===== AVAILABLE RECORDS
(** * codeaid: the prompt registry, the request composer and the command line

    A shallow embedding of [codeaid.py].  Python [str] values are modelled as
    [string], holding the UTF-8 encoding of the text; [dict] literals whose
    iteration order is observed are association lists in insertion order;
    the process environment is a finite map.  Code with effects (printing,
    logging, [sys.exit], exceptions, the file system, the remote completion
    endpoint) runs in a small state-and-exception monad over a [World]. *)

From Stdlib Require Import String Ascii List ZArith Bool Lia.
From stdpp Require Import base option gmap strings.
Import ListNotations.

Local Open Scope string_scope.
Local Open Scope list_scope.

(** ** Text *)

Module Text.

Definition bytes (codes : list nat) : string :=
  fold_right (fun n s => String (ascii_of_nat n) s) EmptyString codes.

Definition nl : string := bytes [10].
Definition tab : string := bytes [9].

(** [sep.join(items)] *)
Definition join (sep : string) (items : list string) : string :=
  String.concat sep items.

Fixpoint interleave (new s : string) : string :=
  match s with
  | EmptyString => new
  | String c s' => new +:+ String c (interleave new s')
  end.

(** The scan of [str.replace] for a non-empty [old]: [skip] counts the
    characters of a match that are still to be passed over. *)
Fixpoint replace_scan (old new : string) (skip : nat) (s : string) : string :=
  match s with
  | EmptyString => EmptyString
  | String c s' =>
      match skip with
      | S k => replace_scan old new k s'
      | O =>
          if String.prefix old s
          then new +:+ replace_scan old new (String.length old - 1) s'
          else String c (replace_scan old new 0 s')
      end
  end.

(** [s.replace(old, new)]: every non-overlapping occurrence of [old], from
    the left, becomes [new]; an empty [old] matches between characters. *)
Definition replace (s old new : string) : string :=
  if (old =? "")%string then interleave new s else replace_scan old new 0 s.

(** [needle in s] *)
Fixpoint contains (needle s : string) : bool :=
  String.prefix needle s ||
  match s with
  | EmptyString => false
  | String _ s' => contains needle s'
  end.

(** Number of (possibly overlapping) positions of [s] where [needle] starts. *)
Fixpoint occurrences (needle s : string) : nat :=
  (if String.prefix needle s then 1 else 0) +
  match s with
  | EmptyString => 0
  | String _ s' => occurrences needle s'
  end.

(** [s.endswith(suffix)] *)
Definition endswith (s suffix : string) : bool :=
  let n := String.length s in
  let k := String.length suffix in
  (k <=? n)%nat && (String.substring (n - k) k s =? suffix)%string.

Fixpoint rev_string (s : string) : string :=
  match s with
  | EmptyString => EmptyString
  | String c s' => rev_string s' +:+ String c EmptyString
  end.

(** The characters [str.isspace] accepts, in UTF-8: U+0009..U+000D,
    U+001C..U+0020, U+0085, U+00A0, U+1680, U+2000..U+200A, U+2028, U+2029,
    U+202F, U+205F and U+3000. *)
Definition whitespace : list string :=
  map bytes
    [ [9]; [10]; [11]; [12]; [13]; [28]; [29]; [30]; [31]; [32];
      [194; 133]; [194; 160]; [225; 154; 128];
      [226; 128; 128]; [226; 128; 129]; [226; 128; 130]; [226; 128; 131];
      [226; 128; 132]; [226; 128; 133]; [226; 128; 134]; [226; 128; 135];
      [226; 128; 136]; [226; 128; 137]; [226; 128; 138];
      [226; 128; 168]; [226; 128; 169]; [226; 128; 175];
      [226; 129; 159]; [227; 128; 128] ].

Definition drop (n : nat) (s : string) : string :=
  String.substring n (String.length s - n) s.

Fixpoint lstrip_with (ws : list string) (fuel : nat) (s : string) : string :=
  match fuel with
  | O => s
  | S fuel' =>
      match find (fun w => String.prefix w s) ws with
      | Some w => lstrip_with ws fuel' (drop (String.length w) s)
      | None => s
      end
  end.

Definition lstrip (s : string) : string :=
  lstrip_with whitespace (String.length s) s.

Definition rstrip (s : string) : string :=
  rev_string
    (lstrip_with (map rev_string whitespace) (String.length s) (rev_string s)).

(** [s.strip()] *)
Definition strip (s : string) : string := rstrip (lstrip s).

End Text.

(** ** The prompt registry: class [PromptManager] *)

Module Prompts.

Definition summarize : string :=
"Act as a programming assistant. After examining the provided 
               source code, identify the language in which it is written, then 
               give a concise, one-paragraph summary of its functionality. 
               Include any notable or interesting elements a programmer would 
               find useful or appreciate, but keep your explanation streamlined 
               and to the point.
               ".

Definition defects : string :=
"Act as an expert software debugger. After examining the 
                provided source code, briefly summarize any possible defects 
                you find, focusing strictly on potential errors without including 
                unrelated discussion.
                ".

Definition security : string :=
"Act as a software security expert. Examine the provided source 
                code, identify any potential vulnerabilities, and offer concise 
                recommendations to improve its security.
                ".

Definition optimize : string :=
"Act as a software optimization expert. Evaluate the provided 
                source code and recommend performance improvements. Include any 
                best practices, plus language-specific techniques that can 
                significantly enhance efficiency.
                ".

Definition refactor : string :=
"Act as a software refactoring expert. Analyze the provided 
                source code and propose improvements to maintainability, 
                readability, modularization, naming, and decomposition. Offer 
                reorganizations, style enhancements, and language-specific 
                techniques (e.g., creating classes) that clarify and structure 
                the code more effectively.
                ".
==========
_WORK INSTRUCTIONS_
Starting with the first line of the entries and ending with the line that has "endpoint) runs in", copy each line exactly and add nothing.

_WRITTEN ANSWER_
(** * codeaid: the prompt registry, the request composer and the command line

    A shallow embedding of [codeaid.py].  Python [str] values are modelled as
    [string], holding the UTF-8 encoding of the text; [dict] literals whose
    iteration order is observed are association lists in insertion order;
    the process environment is a finite map.  Code with effects (printing,
    logging, [sys.exit], exceptions, the file system, the remote completion
    endpoint) runs in a small state-and-exception monad over a [World]. *)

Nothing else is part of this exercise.